Lessons learned from the Spanish flu — which is estimated to have killed 50 million people worldwide in 1918 to 1919 — include how we recognize disease as a community issue, not an individual one, Newmarket historian Richard MacLeod says

Learning from the lessons of the past is essential to our species’ survival and the case of the Spanish Influenza 1918 to 1919 is certainly such an event. 

The Spanish Influenza pandemic developed at the end of the First World War, first appearing in Asia. According to records, the first known patient appeared at a United States military base in Kansas in the spring of 1918. 
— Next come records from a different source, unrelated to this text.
Definition with_ledger (l : WorkerBudgetLedgerV1) (s : WorkerServiceState) : WorkerServiceState :=
  {| ws_network_id := ws_network_id s; ws_worker_magic := ws_worker_magic s;
     ws_allowed_workers := ws_allowed_workers s; ws_active_workers := ws_active_workers s; ws_ledger := l |}.
Definition with_active (a : ActiveWorkerRegistry) (s : WorkerServiceState) : WorkerServiceState :=
  {| ws_network_id := ws_network_id s; ws_worker_magic := ws_worker_magic s;
     ws_allowed_workers := ws_allowed_workers s; ws_active_workers := a; ws_ledger := ws_ledger s |}.
Definition with_allowed (a : gset bytes) (s : WorkerServiceState) : WorkerServiceState :=
  {| ws_network_id := ws_network_id s; ws_worker_magic := ws_worker_magic s;
     ws_allowed_workers := a; ws_active_workers := ws_active_workers s; ws_ledger := ws_ledger s |}.

Inductive reply (E A : Type) :=
| Replies (r : result E A)
| Stops.
Arguments Replies {E A} r.
Arguments Stops {E A}.

Definition act (E A : Type) : Type := world -> world * reply E A.

Definition act_of {E A} (r : result E A) : act E A := fun w => (w, Replies r).

Definition act_bind {E A B} (m : act E A) (k : A -> act E B) : act E B := fun w =>
  let (w, r) := m w in
  match r with
  | Replies (Ok a) => k a w
  | Replies (Err e) => (w, Replies (Err e))
  | Stops => (w, Stops)
  end.
Notation "'let*' p := c 'in' k" := (act_bind c (fun p => k))
  (at level 10, p pattern, c at level 100, k at level 200,
   format "'[v' 'let*'  p  :=  c  'in' '/' k ']'") : rust_scope.

Definition act_map_err {E F A} (f : E -> F) (m : act E A) : act F A := fun w =>
  let (w, r) := m w in
  (w, match r with Replies r => Replies (map_err f r) | Stops => Stops end).

(** What is in memory, as [&self] and [&mut self] see it. *)
Definition act_state {E A} (k : WorkerServiceState -> act E A) : act E A := fun w => k (wd_state w) w.

(** A method of the ledger that persists. *)
Definition on_ledger {A}
    (op : WorkerBudgetLedgerV1 -> disk -> list fault -> WorkerBudgetLedgerV1 * disk * list fault * returned A)
    : act LedgerError A := fun w =>
  let '(ledger, d, fs, r) := op (ws_ledger (wd_state w)) (wd_disk w) (wd_faults w) in
  ({| wd_state := with_ledger ledger (wd_state w); wd_disk := d; wd_faults := fs;
      wd_input := wd_input w; wd_sent := wd_sent w |},
   match r with Returns r => Replies r | Interrupted => Stops end).

Section service.
Context {SHA : Sha2} {ED : Ed25519}.

(** [Frame::write_to] *)
Definition send_frame (f : Frame) : act P2pError unit := fun w =>
  match Frame_encode f with
  | Err e => (w, Replies (Err e))
  | Ok bs =>
      let (x, fs) := next_fault (wd_faults w) in
      ({| wd_state := wd_state w; wd_disk := wd_disk w; wd_faults := fs; wd_input := wd_input w;
          wd_sent := wd_sent w ++ [(bs, wd_disk w)] |},
       match x with Fine => Replies (Ok tt) | IoFails _ => Replies (Err Io) | Crash _ _ => Stops end)
  end.

(** [Frame::read_from] *)
Definition receive_frame (magic : Z) : act P2pError Frame := fun w =>
  let '(r, _, rest) := play Io (Frame_read_from magic) (wd_input w) in
  ({| wd_state := wd_state w; wd_disk := wd_disk w; wd_faults := wd_faults w; wd_input := rest;
      wd_sent := wd_sent w |}, Replies r).

(** ** Opening the service *)

(** The worker directory, as the search for secret files sees it. *)
Inductive dir_entry :=
| RegularFile (extension : option string)
| OtherEntry
| SubDir (entries : list dir_entry).

Definition lower (c : Ascii.ascii) : Ascii.ascii :=
  let n := Ascii.N_of_ascii c in
  if ((65 <=? n) && (n <=? 90))%N then Ascii.ascii_of_N (n + 32) else c.
Definition eq_ignore_ascii_case (a b : string) : bool :=
  bool_decide (map lower (list_ascii_of_string a) = map lower (list_ascii_of_string b)).
Definition is_msk (extension : option string) : bool :=
  match extension with Some e => eq_ignore_ascii_case e "msk" | None => false end.

(** One directory: its own files, and the directories to look at later. *)
Fixpoint scan_dir (entries : list dir_entry) (pending : list (list dir_entry))
    : result WorkerServiceError (list (list dir_entry)) :=
  match entries with
  | [] => Ok pending
  | SubDir sub :: entries => scan_dir entries (sub :: pending)
  | RegularFile extension :: entries =>
      if is_msk extension
      then Err (WsInvalidAllowlist "worker directory contains forbidden .msk secret material")
      else scan_dir entries pending
  | OtherEntry :: entries => scan_dir entries pending
  end.

(** [while let Some(dir) = pending.pop()]; the number of directories is enough fuel. *)
Fixpoint scan_pending (fuel : nat) (pending : list (list dir_entry)) : result WorkerServiceError unit :=
  match fuel, pending with
  | _, [] => Ok tt
  | O, _ :: _ => Ok tt
  | S fuel, dir :: pending => let? pending := scan_dir dir pending in scan_pending fuel pending
  end.

Fixpoint directories (e : dir_entry) : nat :=
  match e with SubDir entries => S (sum_list (map directories entries)) | _ => 0 end.

(** [root]: what is in the directory, if it exists. *)
Definition validate_worker_secret_boundary (root : option (list dir_entry)) : result WorkerServiceError unit :=
  match root with
  | None => Ok tt
  | Some entries => scan_pending (directories (SubDir entries)) [entries]
  end.

(** [allowlist]: the file, if it exists. *)
Definition WorkerServiceState_open (network_id worker_magic : Z) (allowlist : option (Z * option text))
    (d : disk) (fs : list fault) : disk * list fault * reply WorkerServiceError WorkerServiceState :=
  match (match allowlist with Some _ => load_worker_allowlist allowlist | None => Ok ∅ end) with
  | Err e => (d, fs, Replies (Err e))
  | Ok allowed_workers =>
      let '(d, fs, r) := open_or_create network_id d fs in
      (d, fs, match r with
              | Returns (Ok ledger) => Replies (Ok {| ws_network_id := network_id;
                  ws_worker_magic := worker_magic; ws_allowed_workers := allowed_workers;
                  ws_active_workers := ∅; ws_ledger := ledger |})
              | Returns (Err e) => Replies (Err (WsLedger e))
              | Interrupted => Stops
              end)
  end.

Definition reload_allowlist (allowlist : option (Z * option text)) (s : WorkerServiceState)
    : result WorkerServiceError WorkerServiceState :=
  let? allowed_workers := load_worker_allowlist allowlist in Ok (with_allowed allowed_workers s).

Definition prepare_runtime_state (network_id worker_magic : Z) (allowlist : option (Z * option text))
    (root : option (list dir_entry)) (d : disk) (fs : list fault)
    : disk * list fault * reply WorkerServiceError WorkerServiceState :=
  let '(d, fs, r) := WorkerServiceState_open network_id worker_magic allowlist d fs in
  match r with
  | Replies (Ok state) =>
      let r :=
        let? _ := validate_worker_secret_boundary root in
        match allowlist with
        | None => Err (WsInvalidAllowlist "authorized-workers-v1.txt is required before worker service startup")
        | Some _ =>
            let? state := reload_allowlist allowlist state in
            if bool_decide (ws_allowed_workers state = ∅)
            then Err (WsInvalidAllowlist "authorized-workers-v1.txt contains no WorkerIDs") else Ok state
        end in
      (d, fs, Replies r)
  | Replies (Err e) => (d, fs, Replies (Err e))
  | Stops => (d, fs, Stops)
  end.
(** What the two formats have in common.  An entry is a role, a label, a public
    key and a [secret] of [secret_len] bytes (none in a watch wallet); [check]
    is the inspection of the secret file against the rest. *)
Section wallet.
Context {SHA : Sha2}.
Context {E : Type} (magic : bytes) (version : Z) (bad : KeystoreError) (secret_len : nat).
Context (role : E -> KeyRole) (label public_key secret : E -> bytes).
Context (build : KeyRole -> bytes -> bytes -> bytes -> E).
Context (check : Z -> E -> result KeystoreError unit).

Definition entry_key (e : E) : Z * bytes := wallet_sort_key (role e) (label e).

(** The loop of the encoders. *)
Fixpoint encode_entries (network_id : Z) (previous : option (Z * bytes)) (ordered : list E) (body : bytes)
    : result KeystoreError bytes :=
  match ordered with
  | [] => Ok body
  | entry :: ordered =>
      if negb (wallet_role_allowed (role entry)) || negb (wallet_label_valid (label entry))
      then Err BadWalletLabel else
      let? _ := check network_id entry in
      let key := entry_key entry in
      if bool_decide (previous = Some key) then Err bad else
      encode_entries network_id (Some key) ordered
        (body ++ [byte_of_Z (KeyRole_byte (role entry))] ++ [byte_of_Z (Z.of_nat (length (label entry)))]
           ++ label entry ++ public_key entry ++ secret entry)
  end.

Definition encode_wallet (network_id : Z) (entries : list E) : result KeystoreError bytes :=
  if (MAX_WALLET_ENTRIES <? Z.of_nat (length entries)) || (65535 <? Z.of_nat (length entries))
  then Err TooManyWalletEntries else
  let ordered := sort_by (fun a b => key_leb (entry_key a) (entry_key b)) entries in
  let body := magic ++ be_bytes 2 version ++ be_bytes 4 network_id
              ++ be_bytes 2 (Z.of_nat (length ordered)) in
  let? body := encode_entries network_id None ordered body in
  let checksum := sha256 body in
  Ok (body ++ checksum).

(** The loop of the decoders, with the running index [at_]; [from_utf8] and the
    label check refuse with the same error. *)
Fixpoint decode_entries (bs : bytes) (checksum_at : nat) (network_id : Z) (count at_ : nat)
    (previous : option (Z * bytes)) : result KeystoreError (list E * nat) :=
  match count with
  | O => Ok ([], at_)
  | S count =>
      if (checksum_at <? at_ + 2)%nat then Err bad else
      let? role := KeyRole_from_byte (byte_at bs at_) in
      let at_ := S at_ in
      if negb (wallet_role_allowed role) then Err bad else
      let label_len := Z.to_nat (byte_at bs at_) in
      let at_ := S at_ in
      if (label_len =? 0)%nat || (64 <? label_len)%nat || (checksum_at <? at_ + label_len + 32 + secret_len)%nat
      then Err bad else
      let label := slice at_ (at_ + label_len) bs in
      let at_ := (at_ + label_len)%nat in
      if negb (wallet_label_valid label) then Err BadWalletLabel else
      let public_key := slice at_ (at_ + 32) bs in
      let at_ := (at_ + 32)%nat in
      let secret := slice at_ (at_ + secret_len) bs in
      let at_ := (at_ + secret_len)%nat in
      let key := (KeyRole_byte role, label) in
      if match previous with Some prev => key_leb key prev | None => false end then Err bad else
      let entry := build role label public_key secret in
      let? _ := check network_id entry in
      let? (entries, at_) := decode_entries bs checksum_at network_id count at_ (Some key) in
      Ok (entry :: entries, at_)
  end.

Definition decode_wallet (bs : bytes) : result KeystoreError (Z * list E) :=
  if (length bs <? 8 + 2 + 4 + 2 + 32)%nat then Err bad else
  let checksum_at := (length bs - 32)%nat in
  let expected := sha256 (take checksum_at bs) in
  if negb (ct_equal expected (drop checksum_at bs)) then Err BackupChecksumMismatch else
  if negb (bytes_eqb (slice 0 8 bs) magic) then Err bad else
  if negb (be_val (slice 8 10 bs) =? version) then Err bad else
  let network_id := be_val (slice 10 14 bs) in
  let count := be_val (slice 14 16 bs) in
  if MAX_WALLET_ENTRIES <? count then Err TooManyWalletEntries else
  let? (entries, at_) := decode_entries bs checksum_at network_id (Z.to_nat count) 16 None in
  if negb (at_ =? checksum_at)%nat then Err bad else
  Ok (network_id, entries).
End wallet.

Section exports.
Context {SHA : Sha2}.

(** The embedded secret file belongs to the entry. *)
Definition check_backup_entry (network_id : Z) (entry : WalletBackupEntry) : result KeystoreError unit :=
  let? meta := inspect (wb_secret_file entry) in
  if negb (bool_decide (pm_role meta = wb_role entry)) || negb (pm_network_id meta =? network_id)
     || negb (bytes_eqb (pm_public_key meta) (wb_public_key entry))
  then Err BackupEntryMismatch else Ok tt.

Definition encode_wallet_backup (network_id : Z) (entries : list WalletBackupEntry)
    : result KeystoreError bytes :=
  encode_wallet WALLET_BACKUP_MAGIC WALLET_BACKUP_VERSION BadWalletBackup wb_role wb_label wb_public_key
    wb_secret_file check_backup_entry network_id entries.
The infection travelled back and forth between Europe and North America on the ships carrying our troops fighting in war. The theory remains that these troops then introduced the disease into Asia and Africa. 

The Spanish flu was caused by a viral infection that in time became deadly, eventually killing an estimated 50 million people worldwide. In Canada, more than 55,000 people died, mostly young adults between the ages of 20 and 40. These deaths compounded the impact of the more than 60,000 Canadians killed in service during the First World War (1914-18).

Undoubtedly timing was critical to the spread of the virus, so many people were travelling from one part of the world to another. History has dubbed the Spanish flu as being the most devastating pandemic in recorded world history. Yes, I know you were told at school that it was the Black Death.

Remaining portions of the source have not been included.